The 1970 Dodge Super Bee 426 Hemi Fastback is the first rare vehicle we will look at today.  With only 4 ever produced (all manual) with the 426 Hemi engine, the car could produce 425hp at 5000rpm and rip from 0 to 60mph in 5.3 seconds.  All of the Super Bee’s in 1970 were given an extreme new nose design to go with Dodge’s new motto that their cars had to be “new and radical”.  Dodge also added new colors like Plum Crazy (which was the most popular color) and Panther Pink (which was the least popular).  Dodge also offered the vehicles at a lower base price of $3,074, but the majority of the public found these changes to be a bit too much for them, and sales for this vehicle year dropped “radically.”

One hundred and fifty-two 1970 Plymouth Road Runners 426 Hemi’s were built, but only three of them were in the convertible style (1 manual, 2 automatic).  In all of the ’70 Road Runners, new standard options were added like a new grille, leather seats, front fenders, quarter panels and single-piston Kelsey-Hayes disc brakes.  When adding the Hemi engine options, the cost increased by $715, but also included the Air Grabber hood that could be controlled by a button from under the dash and went from solid to hydraulic lifters.  This particular model produced 425hp at 5000rpm and went from 0-60mph in 5.6 seconds.

The 1969 Chevrolet Corvette ZL-1 427 2D Coupe was originally ordered as a company car for a corvette plant resident engineer from St. Louis.  It ended up being one of only 3 of these type of vehicles ever produced.  This vehicle boasted a L88 special turbo jet 427 V8 engine, F41 special purpose suspension, a ZL-1 aluminum cylinder block and a heavy duty transmission and brake system.  This seemed to be GM’s last big stand against emission controls on economy cars, as it produced 500hp.  The ZL-1 style added over $3,000 to the price tag, which gave the vehicle an astounding total of $10,771.

The 1970 Dodge Coronet R/T 426 Convertible was special because while 296 vehicles were made in the convertible style, only two of them had the 426 Hemi engine, which cost $718 more than other engines.  During this year, the Coronet model received all new front sheet metal, a smooth, split grille, a bumble bee stripe along the rear and dummy rear fender scoops.  The 426 Hemi engine could put out 425bhp/5,000rpm and could roar from 0-60mph in around 6 seconds.  Due to low sales of the convertible styles in all of the Coronets, 1970 became the last year the convertible style was used for the Coronet.

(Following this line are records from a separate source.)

(** * Risk Language Bias Detector: a shallow embedding of the non-UI logic

    The development follows [RiskLanguageBiasDetector.py]: the segmenter
    [chunk_text], the key normaliser [normalize_keys], the relevance gate
    ([check_relevance] and the test of the main script), the parsing stage of
    [analyze_bias] and the aggregation loop of the main script.

    Conventions.
    - A Python [str] is a Rocq [string]; its characters are the ASCII code
      points.  Bytes 128..255 stand for no character of the model: they are
      neither white space nor letters.
    - A Python [int] is a [Z]; a [float] is a [spec_float] (IEEE 754 binary64
      as sign, mantissa and binary exponent).
    - A call either returns or raises: [result].  A [while] loop is run with
      fuel, [None] meaning that the loop is still running when the fuel is
      spent. *)

From Stdlib Require Import List ZArith Lia Bool Ascii String.
From Stdlib Require Import QArith Qpower Qabs Lqa Setoid.
From Stdlib Require Import Floats.SpecFloat.
From Stdlib Require Import Permutation.
Import ListNotations.

Open Scope string_scope.
Open Scope Z_scope.

(** ** Outcomes of a call *)

Inductive exn : Type :=
| AttributeError
| TypeError
| ValueError
| OverflowError
| ZeroDivisionError
| IndexError
| JSONDecodeError.

Inductive result (A : Type) : Type :=
| Ok (a : A)
| Raise (e : exn).

Arguments Ok {A} a.
Arguments Raise {A} e.

Definition bind {A B : Type} (r : result A) (k : A -> result B) : result B :=
  match r with
  | Ok a => k a
  | Raise e => Raise e
  end.

Notation "x <- r ;; k" := (bind r (fun x => k))
  (at level 61, r at next level, right associativity).

(** [[f(x) for x in l]]: the first exception aborts the comprehension. *)
Fixpoint mapM {A B : Type} (f : A -> result B) (l : list A) : result (list B) :=
  match l with
  | [] => Ok []
  | x :: l' => y <- f x ;; ys <- mapM f l' ;; Ok (y :: ys)
  end.

(** ** Strings *)

Module PyStr.

(** [str.isspace] on one ASCII character: TAB, LF, VT, FF, CR, the four
    separators FS, GS, RS, US, and the space. *)
Definition isspace (c : ascii) : bool :=
  let n := nat_of_ascii c in
  ((9 <=? n) && (n <=? 13) || (28 <=? n) && (n <=? 32))%nat.

Definition is_upper (c : ascii) : bool :=
  let n := nat_of_ascii c in ((65 <=? n) && (n <=? 90))%nat.

Definition is_lower (c : ascii) : bool :=
  let n := nat_of_ascii c in ((97 <=? n) && (n <=? 122))%nat.

Definition lower_char (c : ascii) : ascii :=
  if is_upper c then ascii_of_nat (nat_of_ascii c + 32) else c.

Definition upper_char (c : ascii) : ascii :=
  if is_lower c then ascii_of_nat (nat_of_ascii c - 32) else c.

Fixpoint map_chars (f : ascii -> ascii) (s : string) : string :=
  match s with
  | EmptyString => EmptyString
  | String c s' => String (f c) (map_chars f s')
  end.

(** [s.lower()] and [s.upper()] *)
Definition lower : string -> string := map_chars lower_char.
Definition upper : string -> string := map_chars upper_char.

(** [s.lstrip()], [s.rstrip()], [s.strip()] *)
Fixpoint lstrip (s : string) : string :=
  match s with
  | EmptyString => EmptyString
  | String c s' => if isspace c then lstrip s' else s
  end.

Fixpoint rstrip (s : string) : string :=
  match s with
  | EmptyString => EmptyString
  | String c s' =>
      match rstrip s' with
      | EmptyString => if isspace c then EmptyString else String c EmptyString
      | t => String c t
      end
  end.

Definition strip (s : string) : string := rstrip (lstrip s).

(** [s.split()]: the maximal runs of characters that are not white space.
    [cur] is the run being read. *)
Fixpoint split_from (cur : string) (s : string) : list string :=
  match s with
  | EmptyString => match cur with EmptyString => [] | _ => [cur] end
  | String c s' =>
      if isspace c
      then match cur with
           | EmptyString => split_from EmptyString s'
           | _ => cur :: split_from EmptyString s'
           end
      else split_from (cur ++ String c EmptyString) s'
  end.

Definition split (s : string) : list string := split_from EmptyString s.

(** [sep.join(l)] *)
Definition join (sep : string) (l : list string) : string := String.concat sep l.

(** An index as Python's slices read it: negative counts from the end, and
    the result is clamped to [0..n]. *)
Definition clamp_index (n i : Z) : Z :=
  if i <? 0 then Z.max (i + n) 0 else Z.min i n.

Two hundred and thirty-eight 1967 Dodge Coronet R/T 426 Hemi’s were produced, but only two of them were in the convertible style (one automatic and one manual).  During this model year, Dodge started offering the R/T (Road and Track) versions of the Coronet.  They also gave the model a facelift for both the front and rear by giving it simulated air vents, a Charger like grille, and racing stripes.  Bucket seats also became an option, though this year did not offer retractable headlights like the Charger offered.  This vehicle sold for $3895 ($3438 base + $457 Hemi engine).